◆ **PROMPT**: Below are the entries; tally the lines holding the string "exact" and give only that figure.
#### AVAILABLE RECORDS
Lemma search_letter_then_hyphen p s : forall prev,
  search_from (Plus letter :: One hyphen :: p) prev s = true ->
  letter_then_hyphen s = true.
Proof.
  induction s as [|x s IH]; intros prev; [discriminate|].
  cbn [search_from match_here]. rewrite cls_mem_letter.
  intros [H|H]%orb_true_iff.
  - apply andb_true_iff in H as [Hx H].
    exact (star_letter_then_hyphen _ _ _ _ Hx H).
  - specialize (IH _ H). destruct s as [|y s]; [discriminate|].
    rewrite letter_then_hyphen_eq, IH. apply orb_true_r.
Qed.

Lemma star_hyphen_then_letter s : forall prev,
  match_star letter (match_here [One hyphen; Plus letter]) prev s = true ->
  hyphen_then_letter s = true.
Proof.
  induction s as [|y s IH]; intros prev; [discriminate|].
  cbn [match_star match_here]. rewrite cls_mem_hyphen, cls_mem_letter.
  intros [H|H]%orb_true_iff.
  - apply andb_true_iff in H as [Hy H]. destruct s as [|z s]; [discriminate|].
    rewrite cls_mem_letter in H. apply andb_true_iff in H as [Hz _].
    rewrite hyphen_then_letter_eq. now rewrite Hy, Hz.
  - apply andb_true_iff in H as [_ H]. specialize (IH _ H).
    destruct s as [|z s]; [discriminate|].
    rewrite hyphen_then_letter_eq, IH. apply orb_true_r.
Qed.

Lemma search_hyphen_then_letter s : forall prev,
  search_from re_letters_hyphen_letters prev s = true ->
  hyphen_then_letter s = true.
Proof.
  unfold re_letters_hyphen_letters.
  induction s as [|x s IH]; intros prev; [discriminate|].
  cbn [search_from match_here].
  assert (hyphen_then_letter s = true -> hyphen_then_letter (String x s) = true) as Hcons.
  { destruct s as [|y s]; [discriminate|]. rewrite hyphen_then_letter_eq.
    intros ->. apply orb_true_r. }
  intros [H|H]%orb_true_iff; apply Hcons.
  - apply andb_true_iff in H as [_ H]. exact (star_hyphen_then_letter _ _ H).
  - exact (IH _ H).
Qed.

Lemma no_hyphen_then_letter_at_end w :
  all_chars is_letter w = true ->
  hyphen_then_letter (w ++ String "-" EmptyString) = false.
Proof.
  induction w as [|c w IH]; intros H; [reflexivity|].
  cbn [all_chars] in H. apply andb_true_iff in H as [Hc Hw].
  change (String c w ++ String "-" EmptyString)
    with (String c (w ++ String "-" EmptyString)).
  specialize (IH Hw).
  destruct (w ++ String "-" EmptyString) as [|y t] eqn:E; [reflexivity|].
  rewrite hyphen_then_letter_eq, IH, orb_false_r.
  destruct (Ascii.eqb c "-") eqn:Ec; [|reflexivity].
  apply hyphen_not_letter in Ec. congruence.
Qed.

Lemma no_letter_then_hyphen_letters w :
  all_chars is_letter w = true -> letter_then_hyphen w = false.
Proof.
  induction w as [|c w IH]; intros H; [reflexivity|].
  cbn [all_chars] in H. apply andb_true_iff in H as [Hc Hw].
  specialize (IH Hw). destruct w as [|y t]; [reflexivity|].
  rewrite letter_then_hyphen_eq, IH, orb_false_r.
  cbn [all_chars] in Hw. apply andb_true_iff in Hw as [Hy _].
  destruct (Ascii.eqb y "-") eqn:Ey; [|apply andb_false_r].
  apply hyphen_not_letter in Ey. congruence.
Qed.

Lemma rstrip_trailing_hyphen w :
  isalpha w = true -> rstrip "-" (w ++ String "-" EmptyString) = w.
Proof.
  unfold isalpha. intros [Hne Hall]%andb_true_iff.
  induction w as [|c w IH]; [discriminate|].
  cbn [all_chars] in Hall. apply andb_true_iff in Hall as [Hc Hw].
  change (String c w ++ String "-" EmptyString)
    with (String c (w ++ String "-" EmptyString)).
  cbn [rstrip]. destruct w as [|y t].
  - cbn. destruct (Ascii.eqb c "-") eqn:Ec; [|reflexivity].
    apply hyphen_not_letter in Ec. congruence.
  - now rewrite (IH eq_refl Hw).
Qed.

Lemma lstrip_letter_first s : letter_first s -> s <> EmptyString -> lstrip "-" s = s.
Proof.
  destruct s as [|c s]; [contradiction|]. cbn [letter_first lstrip]. intros Hc _.
  destruct (Ascii.eqb c "-") eqn:Ec; [|reflexivity].
  apply hyphen_not_letter in Ec. congruence.
Qed.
########
◆ **FINISHED EXERCISE**: 3